Ballads by the Seaside

Push the Sky Away – Nick Cave and the Bad Seeds

Australian Nick Cave has dragged the Bad Seeds by the teeth through fifteen albums and 30 years of musical evolution to consistent acclaim. Their newest album, Push the Sky Away, is a sharp detour from the garage rock of Grinderman.

Simple arrangements, like the lone gloomy guitar of “Mermaid,” triumphant strings of “Jubilee Street” and rumbling bass of “We Real Cool” evolve into aggressive string and keyboard climaxes. Anger swells into oblivion, evoking a sense of terror that undercuts hungry biblical allusions scattered throughout.

A modernist storyteller, Cave offers redemption with all the madness of a violent drunk. The sinister bass of “Water’s Edge” is as unsettling as his hostile lyrics, as it offers a tribute to a murdered prostitute.
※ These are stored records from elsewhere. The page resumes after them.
(* ===== verification/DeadlineHeap.v ===== *)
(** * The deadline heap

    Channels and servers keep their deadlines in a binary heap: an array of
    entries, and in each thing that can expire the index of its entry
    ([src/channel.zig] and [src/server.zig], which have the same code over their own
    [DeadlineTarget]).  The heap is shown to implement a finite map from targets to
    deadlines with access to an earliest one; the last part models the timer of a
    channel that is armed for it, and what happens when it fires.  What handling an
    entry does to the call or connection is a parameter ([Handling]): operations on the
    heap, scheduling the timer again from within, and stopping the channel. *)

From stdpp Require Import sorting.
From S2P Require Import Prelude.

Local Open Scope Z_scope.

(** ** Targets

    What a heap asks of its targets: a comparison that decides equality.  The
    [deadline_heap_index] of each target is an entry of a map. *)

Class DeadlineTargets (T : Type) `{EqDecision T, Countable T} := {
  deadlineTargetsEqual : T → T → bool;
  targets_equal a b : deadlineTargetsEqual a b = true ↔ a = b }.

(** Addresses of operations, streams and connections *)
Abbreviation pointer := nat (only parsing).

(** [DeadlineTarget] of [src/channel.zig] *)
Inductive ChannelTarget : Set :=
  | operation (p : pointer) | client_stream (p : pointer) | tls_handshake (impl : pointer) | reconnect (impl : pointer).

#[export] Instance ChannelTarget_eq_dec : EqDecision ChannelTarget.
Proof. solve_decision. Defined.
#[export] Instance ChannelTarget_countable : Countable ChannelTarget.
Proof.
  refine (inj_countable'
    (λ t, match t with operation p => inl (inl p) | client_stream p => inl (inr p)
                     | tls_handshake p => inr (inl p) | reconnect p => inr (inr p) end)
    (λ t, match t with inl (inl p) => operation p | inl (inr p) => client_stream p
                     | inr (inl p) => tls_handshake p | inr (inr p) => reconnect p end) _).
  by intros [].
Defined.

Definition channelTargetsEqual (a b : ChannelTarget) : bool :=
  match a with
  | operation p => match b with operation other => (p =? other)%nat | _ => false end
  | client_stream p => match b with client_stream other => (p =? other)%nat | _ => false end
  | tls_handshake impl => match b with tls_handshake other => (impl =? other)%nat | _ => false end
  | reconnect impl => match b with reconnect other => (impl =? other)%nat | _ => false end
  end.
(** A call that nobody interferes with is answered in full.  The one the worker has
    gets the response, in eight steps of the worker from the end of the application's
    work on.  One whose request ends while the executor is busy, closed or contended
    gets [RESOURCE_EXHAUSTED] from the callback itself, without a step of the worker;
    else it is accepted. *)
Lemma executor_answers ls w c t :
  run executor_step world_init ls = Some w → w_calls w !! c = Some t → call_open t = true →
  4 ≤ max_message_size (tc_limits t) → 9 ≤ max_outbound_buffer_size (tc_limits t) →
  (∀ b, w_worker w = WCall (Some c) ∨ w_worker w = WInGate (Some c) → released_ (w_gate w) = true →
     ∃ w' t', run executor_step w (replicate 8 (LWorker env_ok false b)) = Some w' ∧
       w_done w' = w_done w ++ [c] ∧ w_calls w' !! c = Some t' ∧ tc_history t' = response) ∧
  (∀ s w0, s ≠ SubmitThrows → executor_step w (LRemoteEnd c s) = Some w0 →
     if bool_decide (s = Contended) || closed_ (w_executor w) || busy_ (w_executor w)
     then ∃ w' t', run executor_step w0 (replicate 3 (LCallback c env_ok)) = Some w' ∧
       w_refused w' = w_refused w ++ [c] ∧ w_calls w' !! c = Some t' ∧ tc_history t' = refusal
     else w_accepted w0 = w_accepted w ++ [c]).
Proof.
  intros Hrun Ht Ho Hm Hb. destruct (world_inv_run ls w Hrun) as [_ Hd]. split.
  - intros b Hw Hr. destruct (accepted_alone t (in_hand_unanswered w c t Hd Ht Hw) Ho Hm Hb) as (t' & E & Hh).
    assert (∃ w1, worker_step env_ok false b w = Some w1 ∧ w_worker w1 = WAnswering (Some c) (answer_accepted true) ∧
      w_calls w1 = w_calls w ∧ w_done w1 = w_done w) as (w1 & E1 & Hw1 & Hc1 & Hd1).
    { unfold worker_step, WorkGate_Run. destruct Hw as [-> | ->]; rewrite Hr; eexists; split; done. }
    destruct (worker_alone env_ok false b 6 w1 c _ t t' Hw1) as (w' & Hrun' & H1 & H2); [by rewrite Hc1|done|].
    exists w', t'. split_and!; [|congruence|done|done]. change (replicate 8 ?l) with (l :: replicate 7 l).
    cbn [run]. cbn [executor_step]. by rewrite E1.
  - intros s w0 Hs E. cbn [executor_step] in E. rewrite Ht in E.
    destruct (reactor t RRemoteEnd) as [[t1 cb]|] eqn:Er; [|by destruct (w_starter w)].
    destruct (remote_end_unseen t t1 cb (cd_ok w c t (di_call w Hd c t Ht)) Er) as [Hun _].
    assert (unanswered t) as Hu.
    { apply (new_unanswered w c t Hd Ht). intros Hsub. by rewrite (cd_seen w c t (di_call w Hd c t Ht) Hsub) in Hun. }
    assert (cb = Some CbRemoteEnd ∧ w0 = on_remote_end s c (w <| w_calls := <[c := t1]> (w_calls w) |>)) as [-> ->].
    { destruct (w_starter w), cb as [[]|]; simplify_eq/=; done. }
    assert (call_open t1 = true) as Ho1.
    { revert Er Ho. clear. unfold reactor. repeat case_match; intros; by simplify_eq/=. }
    pose proof (unanswered_reactor RRemoteEnd t Hu) as Hu1. unfold reactor_event in Hu1. rewrite Er in Hu1.
    destruct (rejected_alone t1 Hu1 Ho1) as (t' & E' & Hh). unfold on_remote_end, TrySubmit.
    assert (∃ w' t', run executor_step (w <| w_calls := <[c := t1]> (w_calls w) |>
      <| w_callbacks := <[c := answer_rejected true]> (w_callbacks w) |>) (replicate 3 (LCallback c env_ok)) = Some w' ∧
      w_refused w' = w_refused w ++ [c] ∧ w_calls w' !! c = Some t' ∧ tc_history t' = refusal) as Href.
    { edestruct callback_alone as (w' & H1 & H2 & H3); [| |exact E'|eexists w', t'; split_and!; [exact H1|done..]].
      all: simpl; by rewrite lookup_insert_eq. }
    destruct s as [|b|]; [exact Href| |done]. simpl. destruct (closed_ _ || busy_ _); [exact Href|].
    by match goal with |- w_accepted (notify_one b ?x) = _ => destruct (notify_frame b x) as (_ & _ & -> & _) end.
Qed.
End World.

(** ** A run of the example *)

Definition example_limits : Limits := mkLimits 4096 4096.
Definition worker : Label := LWorker env_ok false false.

(** Call 7 is accepted, call 8 refused while the worker is busy. *)
Definition example_run : list Label :=
  [LStart; worker; LStarted; LNewCall 7 example_limits false false; LNewCall 8 example_limits false false;
   LRemoteEnd 7 (Acquired false); worker; worker; LRemoteEnd 8 (Acquired false)] ++
  replicate 3 (LCallback 8 env_ok).

(** The application's work ends, and so does the worker. *)
Definition example_close : list Label := [LClose false; LRelease].
Definition example_drain : list Label := replicate 9 worker.
Definition example_step : World → Label → option World := executor_step (GZ := stored_gzip).
Definition example_world (ls : list Label) : World := default world_init (run example_step world_init ls).
Definition history_of (w : World) (c : nat) : list StreamCommand := from_option tc_history [] (w_calls w !! c).

Lemma example_reaches ls :
  bool_decide (is_Some (run example_step world_init ls)) = true → run example_step world_init ls = Some (example_world ls).
Proof. intros [w Hw]%bool_decide_eq_true. unfold example_world. by rewrite Hw. Qed.

(** In the end call 7 has its response, call 8 its refusal, and the worker has ended. *)
Lemma executor_safe_witness :
  let w := example_world (example_run ++ example_close ++ example_drain) in
  w_done w = [7%nat] ∧ w_refused w = [8%nat] ∧ outstanding w = [] ∧
  history_of w 7 = response ∧ history_of w 8 = refusal ∧ NoDup (w_accepted w ++ w_refused w).
Proof.
  intros w. destruct (executor_safe (GZ := stored_gzip) (example_run ++ example_close ++ example_drain) w)
    as (_ & _ & Hex & Hnd & _); [apply example_reaches; vm_compute; reflexivity|].
  split_and!; [vm_compute; reflexivity|vm_compute; reflexivity|apply Hex|vm_compute; reflexivity..|exact Hnd].
  vm_compute. reflexivity.
Defined.

(** The worker's nine steps end it, with the mutex contended by nobody. *)
Lemma executor_drains_witness :
  w_worker (example_world (example_run ++ example_close ++ example_drain)) = WExited ∧
  (length (filter is_worker_step example_drain) ≤ 13)%nat.
Proof.
  destruct (executor_drains (GZ := stored_gzip) (example_run ++ example_close)
    (example_world (example_run ++ example_close)) example_drain
    (default world_init (run example_step (example_world (example_run ++ example_close)) example_drain))) as [Hn _].
  - apply example_reaches. vm_compute. reflexivity.
  - vm_compute. discriminate.
  - vm_compute. reflexivity.
  - vm_compute. reflexivity.
  - assert (is_Some (run example_step (example_world (example_run ++ example_close)) example_drain)) as [w Hw]
      by (apply (bool_decide_eq_true_1 _); vm_compute; reflexivity).
    unfold example_step in *. by rewrite Hw.
  - split; [vm_compute; reflexivity|exact Hn].
Defined.

(** The worker answers call 7 when its work is released. *)
Lemma executor_answers_witness :
  ∃ w' t', run example_step (example_world (example_run ++ [LRelease])) (replicate 8 worker) = Some w' ∧
    w_calls w' !! 7%nat = Some t' ∧ tc_history t' = response.
Proof.
  set (w := example_world (example_run ++ [LRelease])).
  assert (is_Some (w_calls w !! 7%nat)) as [t Ht] by (apply (bool_decide_eq_true_1 _); vm_compute; reflexivity).
  assert (from_option (λ t, (call_open t, tc_limits t)) (false, example_limits) (w_calls w !! 7%nat) = (true, example_limits)) as Hb
    by (vm_compute; reflexivity).
  rewrite Ht in Hb. simpl in Hb. injection Hb as Ho Hl.
  destruct (executor_answers (GZ := stored_gzip) (example_run ++ [LRelease]) w 7 t) as [H _].
  - apply example_reaches. vm_compute. reflexivity.
  - exact Ht.
  - exact Ho.
  - rewrite Hl. simpl. lia.
  - rewrite Hl. simpl. lia.
  - destruct (H false) as (w' & t' & H1 & _ & H2 & H3); [right; vm_compute; reflexivity|vm_compute; reflexivity|].
    exists w', t'. split; [exact H1|]. split; [exact H2|exact H3].
Defined.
The elegy stretches over the loops of a plaintive violin, for promiscuous city girls that “dismantle themselves by the water’s edge” with “legs wide to the world like bibles open.”
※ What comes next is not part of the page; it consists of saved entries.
Lemma latched_exec b op env t w : latched b t w → latched b (exec_op op env t).2 w.
Proof.
  intros Hl. destruct op; simpl;
    unfold serverCallSendInitialMetadata, serverCallSend_check, serverCallSend_commit,
      checkOutboundCapacityLocked, serverCallFinish, serverCallResumeReceive, serverCallAbort, enqueue;
    repeat (case_match; simplify_eq/=; try done).
Qed.

Lemma latched_run_op {A} b (op : TypedCallState → Code (A * TypedCallState)) turns w :
  latched b (cw_transport w) None → latched b (cw_transport (run_op op turns w).2) None.
Proof.
  intros Hl. destruct (run_op_spec op turns w) as (a & s & t & cb & E & ->). simpl.
  apply (wp_pres (latched b)) in E; try done; [apply latched_stable|].
  intros. by apply latched_exec.
Qed.

Lemma latched_call_step b w l w' :
  latched b (cw_transport w) None → call_step w l = Some w' → latched b (cw_transport w') None.
Proof.
  intros Hl. destruct l; cbn [call_step]; try by intros [= <-].
  - intros [= <-]. by apply latched_run_op.
  - destruct (cw_waiting w); [done|]. destruct (reactor _ e) as [[t cb]|] eqn:E; [|done].
    intros [= <-]. exact (latched_stable b _ _ _ _ Hl E).
  - destruct (cw_waiting w) as [cb|]; [|done]. intros [= <-]. by destruct cb.
Qed.

Definition stream_latch (w : StreamWorld) : bool * bool :=
  (rs_remote_end (sw_stream w), rs_terminal (sw_stream w)).

Lemma si_latched w : stream_inv w → latched (stream_latch w) (cw_transport (sw_call w)) None.
Proof. intros Hi. split; simpl; apply Hi. Qed.

(** [OnMessage], for a message the reactor is delivering. *)
Lemma OnMessage_inv w payload turns :
  stream_inv w → cw_waiting (sw_call w) = Some (CbMessage payload) →
  occupied w = false ∧ sw_resuming w = 0%nat ∧ rs_message (sw_stream w) = None ∧
  ∃ s c, RequestStream_OnMessage payload turns (sw_stream w) (sw_call w) = (Pause, (s, c)) ∧
    call_inv (lost := true) c ∧ cw_waiting c = Some (CbMessage payload) ∧
    latched (rs_remote_end s, rs_terminal s) (cw_transport c) None ∧
    receive_inv false (rs_rejected s || existsb resource_error (sw_resumed w) || sw_missed w)
      (cw_transport c) (cw_waiting c) ∧
    (is_Some (rs_message s) ∨ rs_rejected s = true ∨ call_open (cw_transport c) = false).
Proof.
  intros Hi Hw. pose proof (si_receive _ Hi) as Hr. rewrite Hw in Hr.
  destruct (ri_message _ _ _ _ Hr payload eq_refl) as (Ho & _ & _ & _ & Hre).
  pose proof Ho as Ho'. unfold occupied in Ho'. apply orb_false_iff in Ho' as [Hm Hn].
  apply bool_decide_eq_false in Hm. rewrite <- eq_None_not_Some in Hm.
  apply negb_false_iff, Nat.eqb_eq in Hn. split_and!; [done..|].
  assert (Hrej : ∀ st, let c := (run_op (TypedCallState_Finish st []) turns (sw_call w)).2 in
    call_inv (lost := true) c ∧ cw_waiting c = Some (CbMessage payload) ∧
    latched (stream_latch w) (cw_transport c) None ∧
    receive_inv false true (cw_transport c) (cw_waiting c)).
  { intros st. split_and!.
    - apply (call_inv_run_op (CallFinish st [])), Hi.
    - by apply (run_op_waiting (CallFinish st [])).
    - by apply latched_run_op, si_latched.
    - apply (receive_inv_run_op false true (CallFinish st [])); [done|]. rewrite Hw.
      rewrite Ho in Hr. destruct Hr. by constructor. }
  unfold RequestStream_OnMessage, reject. rewrite Hm.
  destruct (rs_rejected (sw_stream w) || _ || _) eqn:Edone.
  { eexists _, _. split; [done|]. rewrite Ho in Hr. rewrite Hw. split_and!; try done; [apply Hi|by apply si_latched|].
    right. apply orb_true_iff in Edone as [Edone|Edone]; [apply orb_true_iff in Edone as [|Edone]|]; auto.
    - pose proof (si_remote_end _ Hi Edone). congruence.
    - pose proof (si_terminal _ Hi Edone) as Ht.
      pose proof (wi_target _ _ _ (si_call _ Hi)) as Htg. rewrite Ht in Htg.
      right. unfold call_open. by rewrite Htg. }
  destruct (_ >? _); [|destruct (ParseFromArray payload) as [parsed|]].
  1, 3: edestruct Hrej as (? & ? & ? & ?); eexists _, _; split; [done|]; split_and!; try done; by auto.
  eexists _, _. split; [done|]. rewrite Ho in Hr. rewrite Hw. split_and!; try done; [apply Hi|by apply si_latched|].
  left. by eexists.
Qed.

Lemma stream_call_inv w c :
  stream_inv w → call_inv (lost := true) c → latched (stream_latch w) (cw_transport c) None →
  receive_inv (occupied w) (excused w) (cw_transport c) (cw_waiting c) →
  stream_inv (w <| sw_call := c |>).
Proof.
  intros [] Hc [Hl1 Hl2] Hr. by constructor.
Qed.

(** The callbacks other than [on_message]. *)
Lemma stream_callback_inv w cb c :
  stream_inv w → cw_waiting (sw_call w) = Some cb → (∀ m, cb ≠ CbMessage m) →
  call_step (sw_call w) (LCallback Continue) = Some c → stream_inv (w <| sw_call := c |>).
Proof.
  intros Hi Hw Hm Hs. apply stream_call_inv; [done|..].
  - eapply call_step_inv; [apply Hi|done].
  - eapply latched_call_step; [by apply si_latched|done].
  - eapply receive_inv_callback; [done..|apply Hi|done].
Qed.

Lemma stream_message_inv w payload turns w' :
  stream_inv w → cw_waiting (sw_call w) = Some (CbMessage payload) →
  stream_callback turns w = Some w' → stream_inv w'.
Proof.
  intros Hi Hw. unfold stream_callback. rewrite Hw.
  destruct (OnMessage_inv w payload turns Hi Hw)
    as (Ho & Hn & Hm & s & c & -> & Hc & Hcw & [Hl1 Hl2] & Hr & Hres).
  destruct (call_step c (LCallback Pause)) as [c'|] eqn:Es; [|done]. intros [= <-].
  constructor; simpl.
  - by eapply call_step_inv.
  - unfold occupied, excused in *. simpl in *. rewrite Hn, orb_false_r in *.
    eapply receive_inv_message; [done|done| |done].
    destruct Hres as [Hs|[Hs|Hs]]; [left; by apply bool_decide_eq_true|right; left; by rewrite Hs|auto].
  - by left.
  - rewrite (si_fifo _ Hi), Hm. simpl. rewrite app_nil_r. by destruct (rs_message s).
  - intros Hre. apply (latched_call_step (rs_remote_end s, rs_terminal s)) in Es; [|done].
    by apply Es.
  - intros Hre. apply (latched_call_step (rs_remote_end s, rs_terminal s)) in Es; [|done].
    by apply Es.
  - apply Hi.
Qed.

Lemma receive_inv_excuse occ exc t w : receive_inv occ exc t w → receive_inv occ true t w.
Proof. intros []. by constructor. Qed.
His menacing baritone in “Higgs Boson Blues” is ruthless. It smirks, grabs collars and thrusts its tongue down throats, growling “here comes Lucifer with his canon law and a hundred black babies runnin’ from his genocidal jaw.” Muscular percussion forms a sleazy accompaniment to the sprawling stream of consciousness, as Cave makes fractured references to disease-ridden missionaries infecting the savages – in the same thread as Miley Cyrus floating in a swimming pool.
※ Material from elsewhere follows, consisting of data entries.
(* ===== verification/SyncService.v ===== *)
(** * The synchronous service layer

    [cpp/sync_service.hpp] with [grpc::ServerContext] ([grpcpp/server_context.h])
    and the server streams of [grpcpp/support/sync_stream.h]: an accepted call is
    handed to an executor, whose thread runs the application's handler and then
    sends the response.

    A handler is a program ([Handler]) over what its context and stream offer; the
    four [Dispatch] functions and the [Run] of their [State] objects are threads
    ([TypedResponse]) in a world with an admission gate ([DispatchWorld]). *)

From S2P Require Import Prelude Status Metadata ServerTransport TypedCall RequestStream.
From S2P Require Import AdmissionGate TypedResponse.

Local Open Scope Z_scope.

(** ** Compression *)

Definition GrpcCompression (compression : Compression) : grpc_compression_algorithm :=
  match compression with Gzip => GRPC_COMPRESS_GZIP | Identity => GRPC_COMPRESS_NONE end.

Definition NativeCompression (compression : grpc_compression_algorithm) : Compression :=
  match compression with GRPC_COMPRESS_GZIP => Gzip | _ => Identity end.

(** ** Contexts *)

(** [grpc_lite::ServerContext] *)
Record NativeContext := mkNativeContext {
  nc_request_metadata : entries;
  nc_request_compression : Compression;
  nc_has_deadline : bool;
  nc_remaining_time_ns : Z }.

(** [grpc::ServerContext]; its [is_cancelled_] asks the call of the state that
    owns the context. *)
Record ServerContext := mkServerContext {
  sc_client_metadata : multimap;
  sc_initial_metadata : multimap;
  sc_trailing_metadata : multimap;
  sc_compression : grpc_compression_algorithm }.

#[export] Instance eta_ServerContext : Eta ServerContext := λ c,
  mkServerContext (sc_client_metadata c) (sc_initial_metadata c) (sc_trailing_metadata c)
    (sc_compression c).

Definition ServerContext_Create (context : NativeContext) (compression : grpc_compression_algorithm)
  : ServerContext :=
  mkServerContext (mm_emplace_all (nc_request_metadata context) []) [] [] compression.

Definition AddInitialMetadata (key value : string) (c : ServerContext) : ServerContext :=
  c <| sc_initial_metadata := mm_emplace key value (sc_initial_metadata c) |>.

Definition AddTrailingMetadata (key value : string) (c : ServerContext) : ServerContext :=
  c <| sc_trailing_metadata := mm_emplace key value (sc_trailing_metadata c) |>.

Definition set_compression_algorithm (algorithm : grpc_compression_algorithm) (c : ServerContext)
  : ServerContext :=
  c <| sc_compression := algorithm |>.

(** ** Handlers

    The application's handler, as far as the library can see it: what it does with
    its context and its stream, and what it returns.  [Op] are the operations of
    the stream it was given, with the type of their results. *)

Section Handler.
Context {Op : Type} {Res : Op → Type}.

Inductive Handler (A : Type) : Type :=
  | HReturn (a : A)
  | HClientMetadata (k : multimap → Handler A)
  | HIsCancelled (k : bool → Handler A)
  | HAddInitialMetadata (key value : string) (k : Handler A)
  | HAddTrailingMetadata (key value : string) (k : Handler A)
  | HSetCompression (algorithm : grpc_compression_algorithm) (k : Handler A)
  | HStream (op : Op) (k : Res op → Handler A).
End Handler.
Arguments Handler {Op} Res A.
Arguments HReturn {Op Res A}.
Arguments HClientMetadata {Op Res A}.
Arguments HIsCancelled {Op Res A}.
Arguments HAddInitialMetadata {Op Res A}.
Arguments HAddTrailingMetadata {Op Res A}.
Arguments HSetCompression {Op Res A}.
Arguments HStream {Op Res A}.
Bizzare and surrealist, the visceral poetry complements the cinematic ballads to paint a modern tapestry of extraterrestrials. The young lovers of “Water’s Edge” break each other in haste while the aimless adrift in “Mermaid” slip between fingers and dissolve into sea.


Admittedly, Nick Cave’s larynx may never be immortalized in the same manner as Bob Dylan or Johnny Cash. However, with him at the helm, the powerful narrative and grim composition of Push the Sky Away make it the life buoy keeping Nick Cave and the Bad Seeds afloat.